Exercise description
Repeat all the records, precisely as given.

=== Records provided ===

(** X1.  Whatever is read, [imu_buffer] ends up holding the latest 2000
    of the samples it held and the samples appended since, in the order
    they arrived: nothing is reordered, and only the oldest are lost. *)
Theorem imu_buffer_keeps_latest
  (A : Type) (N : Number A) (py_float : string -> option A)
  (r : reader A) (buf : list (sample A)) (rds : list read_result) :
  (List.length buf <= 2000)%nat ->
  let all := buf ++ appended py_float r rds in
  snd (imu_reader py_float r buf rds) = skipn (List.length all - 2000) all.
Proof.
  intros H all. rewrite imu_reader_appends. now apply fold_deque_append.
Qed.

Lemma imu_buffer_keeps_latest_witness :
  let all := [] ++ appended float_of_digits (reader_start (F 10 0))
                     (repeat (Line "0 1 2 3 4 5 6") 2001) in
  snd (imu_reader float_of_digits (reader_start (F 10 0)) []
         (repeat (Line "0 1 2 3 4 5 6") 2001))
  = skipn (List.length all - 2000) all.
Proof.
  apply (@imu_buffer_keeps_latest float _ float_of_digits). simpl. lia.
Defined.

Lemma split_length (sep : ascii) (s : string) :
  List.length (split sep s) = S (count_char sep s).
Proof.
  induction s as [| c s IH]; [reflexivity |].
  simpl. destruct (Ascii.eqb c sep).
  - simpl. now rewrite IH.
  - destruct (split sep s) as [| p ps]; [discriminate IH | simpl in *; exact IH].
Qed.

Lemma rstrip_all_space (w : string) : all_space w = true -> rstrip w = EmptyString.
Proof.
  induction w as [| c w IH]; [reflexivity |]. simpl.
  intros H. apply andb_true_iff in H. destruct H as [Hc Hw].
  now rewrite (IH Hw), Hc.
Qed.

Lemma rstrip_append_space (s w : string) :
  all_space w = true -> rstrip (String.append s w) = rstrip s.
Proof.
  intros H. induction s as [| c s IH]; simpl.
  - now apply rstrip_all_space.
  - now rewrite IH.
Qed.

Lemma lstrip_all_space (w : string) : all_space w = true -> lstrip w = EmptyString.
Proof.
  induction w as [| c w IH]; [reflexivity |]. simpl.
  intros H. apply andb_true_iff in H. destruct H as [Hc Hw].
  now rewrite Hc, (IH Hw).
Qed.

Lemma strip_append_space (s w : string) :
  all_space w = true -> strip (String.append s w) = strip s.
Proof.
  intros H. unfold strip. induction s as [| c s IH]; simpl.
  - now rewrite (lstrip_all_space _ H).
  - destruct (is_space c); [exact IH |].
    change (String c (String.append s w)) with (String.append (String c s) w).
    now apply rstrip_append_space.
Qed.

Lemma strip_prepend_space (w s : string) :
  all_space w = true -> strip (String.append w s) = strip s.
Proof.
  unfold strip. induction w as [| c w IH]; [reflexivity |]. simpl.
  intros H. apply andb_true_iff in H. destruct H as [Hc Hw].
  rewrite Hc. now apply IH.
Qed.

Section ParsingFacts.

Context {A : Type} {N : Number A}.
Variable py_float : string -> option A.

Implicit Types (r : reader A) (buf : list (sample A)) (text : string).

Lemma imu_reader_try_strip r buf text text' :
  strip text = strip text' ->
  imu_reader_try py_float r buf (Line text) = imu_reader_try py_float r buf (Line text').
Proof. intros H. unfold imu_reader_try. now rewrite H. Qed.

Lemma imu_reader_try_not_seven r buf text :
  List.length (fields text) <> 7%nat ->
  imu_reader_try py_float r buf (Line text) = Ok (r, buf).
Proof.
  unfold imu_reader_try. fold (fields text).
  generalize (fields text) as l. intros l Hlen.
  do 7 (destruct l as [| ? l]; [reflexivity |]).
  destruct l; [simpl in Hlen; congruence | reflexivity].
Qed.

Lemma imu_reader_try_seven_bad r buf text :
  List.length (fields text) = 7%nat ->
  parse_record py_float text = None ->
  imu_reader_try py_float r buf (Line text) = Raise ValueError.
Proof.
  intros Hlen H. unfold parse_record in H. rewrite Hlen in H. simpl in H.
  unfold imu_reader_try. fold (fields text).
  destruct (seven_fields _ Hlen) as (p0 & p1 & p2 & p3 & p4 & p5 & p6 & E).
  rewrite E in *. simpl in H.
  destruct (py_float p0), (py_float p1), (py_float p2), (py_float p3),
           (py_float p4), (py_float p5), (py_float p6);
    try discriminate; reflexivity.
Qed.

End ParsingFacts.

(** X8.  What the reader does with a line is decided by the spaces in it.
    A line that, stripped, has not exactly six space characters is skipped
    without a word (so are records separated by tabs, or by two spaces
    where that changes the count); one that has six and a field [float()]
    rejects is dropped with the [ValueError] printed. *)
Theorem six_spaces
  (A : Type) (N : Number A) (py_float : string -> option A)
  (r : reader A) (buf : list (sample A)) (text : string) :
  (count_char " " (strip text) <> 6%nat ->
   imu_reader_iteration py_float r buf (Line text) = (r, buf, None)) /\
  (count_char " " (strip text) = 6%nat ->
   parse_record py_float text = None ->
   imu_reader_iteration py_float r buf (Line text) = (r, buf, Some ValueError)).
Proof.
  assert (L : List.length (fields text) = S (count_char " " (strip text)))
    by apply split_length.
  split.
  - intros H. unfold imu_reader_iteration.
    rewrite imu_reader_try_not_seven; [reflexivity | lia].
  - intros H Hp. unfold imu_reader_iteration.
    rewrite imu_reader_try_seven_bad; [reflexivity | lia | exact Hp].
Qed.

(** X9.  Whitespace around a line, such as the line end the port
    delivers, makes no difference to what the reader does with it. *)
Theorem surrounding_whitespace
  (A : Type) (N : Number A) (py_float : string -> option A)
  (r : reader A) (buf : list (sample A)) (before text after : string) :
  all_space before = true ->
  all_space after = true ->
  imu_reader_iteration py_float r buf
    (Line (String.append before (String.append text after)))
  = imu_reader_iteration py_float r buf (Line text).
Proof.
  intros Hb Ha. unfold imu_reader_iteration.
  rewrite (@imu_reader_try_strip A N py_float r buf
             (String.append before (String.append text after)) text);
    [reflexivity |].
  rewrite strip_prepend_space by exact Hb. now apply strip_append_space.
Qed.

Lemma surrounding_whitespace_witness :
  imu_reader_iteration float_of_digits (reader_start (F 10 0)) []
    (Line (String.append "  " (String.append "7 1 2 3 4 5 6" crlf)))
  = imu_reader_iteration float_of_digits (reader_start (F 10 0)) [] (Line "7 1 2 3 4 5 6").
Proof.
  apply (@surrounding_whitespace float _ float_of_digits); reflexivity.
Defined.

===

Reply to the task
(** X1.  Whatever is read, [imu_buffer] ends up holding the latest 2000
    of the samples it held and the samples appended since, in the order
    they arrived: nothing is reordered, and only the oldest are lost. *)
Theorem imu_buffer_keeps_latest
  (A : Type) (N : Number A) (py_float : string -> option A)
  (r : reader A) (buf : list (sample A)) (rds : list read_result) :
  (List.length buf <= 2000)%nat ->
  let all := buf ++ appended py_float r rds in
  snd (imu_reader py_float r buf rds) = skipn (List.length all - 2000) all.
Proof.
  intros H all. rewrite imu_reader_appends. now apply fold_deque_append.
Qed.

Lemma imu_buffer_keeps_latest_witness :
  let all := [] ++ appended float_of_digits (reader_start (F 10 0))
                     (repeat (Line "0 1 2 3 4 5 6") 2001) in
  snd (imu_reader float_of_digits (reader_start (F 10 0)) []
         (repeat (Line "0 1 2 3 4 5 6") 2001))
  = skipn (List.length all - 2000) all.
Proof.
  apply (@imu_buffer_keeps_latest float _ float_of_digits). simpl. lia.
Defined.

Lemma split_length (sep : ascii) (s : string) :
  List.length (split sep s) = S (count_char sep s).
Proof.
  induction s as [| c s IH]; [reflexivity |].
  simpl. destruct (Ascii.eqb c sep).
  - simpl. now rewrite IH.
  - destruct (split sep s) as [| p ps]; [discriminate IH | simpl in *; exact IH].
Qed.

Lemma rstrip_all_space (w : string) : all_space w = true -> rstrip w = EmptyString.
Proof.
  induction w as [| c w IH]; [reflexivity |]. simpl.
  intros H. apply andb_true_iff in H. destruct H as [Hc Hw].
  now rewrite (IH Hw), Hc.
Qed.

Lemma rstrip_append_space (s w : string) :
  all_space w = true -> rstrip (String.append s w) = rstrip s.
Proof.
  intros H. induction s as [| c s IH]; simpl.
  - now apply rstrip_all_space.
  - now rewrite IH.
Qed.

Lemma lstrip_all_space (w : string) : all_space w = true -> lstrip w = EmptyString.
Proof.
  induction w as [| c w IH]; [reflexivity |]. simpl.
  intros H. apply andb_true_iff in H. destruct H as [Hc Hw].
  now rewrite Hc, (IH Hw).
Qed.

Lemma strip_append_space (s w : string) :
  all_space w = true -> strip (String.append s w) = strip s.
Proof.
  intros H. unfold strip. induction s as [| c s IH]; simpl.
  - now rewrite (lstrip_all_space _ H).
  - destruct (is_space c); [exact IH |].
    change (String c (String.append s w)) with (String.append (String c s) w).
    now apply rstrip_append_space.
Qed.

Lemma strip_prepend_space (w s : string) :
  all_space w = true -> strip (String.append w s) = strip s.
Proof.
  unfold strip. induction w as [| c w IH]; [reflexivity |]. simpl.
  intros H. apply andb_true_iff in H. destruct H as [Hc Hw].
  rewrite Hc. now apply IH.
Qed.

Section ParsingFacts.

Context {A : Type} {N : Number A}.
Variable py_float : string -> option A.

Implicit Types (r : reader A) (buf : list (sample A)) (text : string).

Lemma imu_reader_try_strip r buf text text' :
  strip text = strip text' ->
  imu_reader_try py_float r buf (Line text) = imu_reader_try py_float r buf (Line text').
Proof. intros H. unfold imu_reader_try. now rewrite H. Qed.

Lemma imu_reader_try_not_seven r buf text :
  List.length (fields text) <> 7%nat ->
  imu_reader_try py_float r buf (Line text) = Ok (r, buf).
Proof.
  unfold imu_reader_try. fold (fields text).
  generalize (fields text) as l. intros l Hlen.
  do 7 (destruct l as [| ? l]; [reflexivity |]).
  destruct l; [simpl in Hlen; congruence | reflexivity].
Qed.

Lemma imu_reader_try_seven_bad r buf text :
  List.length (fields text) = 7%nat ->
  parse_record py_float text = None ->
  imu_reader_try py_float r buf (Line text) = Raise ValueError.
Proof.
  intros Hlen H. unfold parse_record in H. rewrite Hlen in H. simpl in H.
  unfold imu_reader_try. fold (fields text).
  destruct (seven_fields _ Hlen) as (p0 & p1 & p2 & p3 & p4 & p5 & p6 & E).
  rewrite E in *. simpl in H.
  destruct (py_float p0), (py_float p1), (py_float p2), (py_float p3),
           (py_float p4), (py_float p5), (py_float p6);
    try discriminate; reflexivity.
Qed.

End ParsingFacts.

(** X8.  What the reader does with a line is decided by the spaces in it.
    A line that, stripped, has not exactly six space characters is skipped
    without a word (so are records separated by tabs, or by two spaces
    where that changes the count); one that has six and a field [float()]
    rejects is dropped with the [ValueError] printed. *)
Theorem six_spaces
  (A : Type) (N : Number A) (py_float : string -> option A)
  (r : reader A) (buf : list (sample A)) (text : string) :
  (count_char " " (strip text) <> 6%nat ->
   imu_reader_iteration py_float r buf (Line text) = (r, buf, None)) /\
  (count_char " " (strip text) = 6%nat ->
   parse_record py_float text = None ->
   imu_reader_iteration py_float r buf (Line text) = (r, buf, Some ValueError)).
Proof.
  assert (L : List.length (fields text) = S (count_char " " (strip text)))
    by apply split_length.
  split.
  - intros H. unfold imu_reader_iteration.
    rewrite imu_reader_try_not_seven; [reflexivity | lia].
  - intros H Hp. unfold imu_reader_iteration.
    rewrite imu_reader_try_seven_bad; [reflexivity | lia | exact Hp].
Qed.

(** X9.  Whitespace around a line, such as the line end the port
    delivers, makes no difference to what the reader does with it. *)
Theorem surrounding_whitespace
  (A : Type) (N : Number A) (py_float : string -> option A)
  (r : reader A) (buf : list (sample A)) (before text after : string) :
  all_space before = true ->
  all_space after = true ->
  imu_reader_iteration py_float r buf
    (Line (String.append before (String.append text after)))
  = imu_reader_iteration py_float r buf (Line text).
Proof.
  intros Hb Ha. unfold imu_reader_iteration.
  rewrite (@imu_reader_try_strip A N py_float r buf
             (String.append before (String.append text after)) text);
    [reflexivity |].
  rewrite strip_prepend_space by exact Hb. now apply strip_append_space.
Qed.

Lemma surrounding_whitespace_witness :
  imu_reader_iteration float_of_digits (reader_start (F 10 0)) []
    (Line (String.append "  " (String.append "7 1 2 3 4 5 6" crlf)))
  = imu_reader_iteration float_of_digits (reader_start (F 10 0)) [] (Line "7 1 2 3 4 5 6").
Proof.
  apply (@surrounding_whitespace float _ float_of_digits); reflexivity.
Defined.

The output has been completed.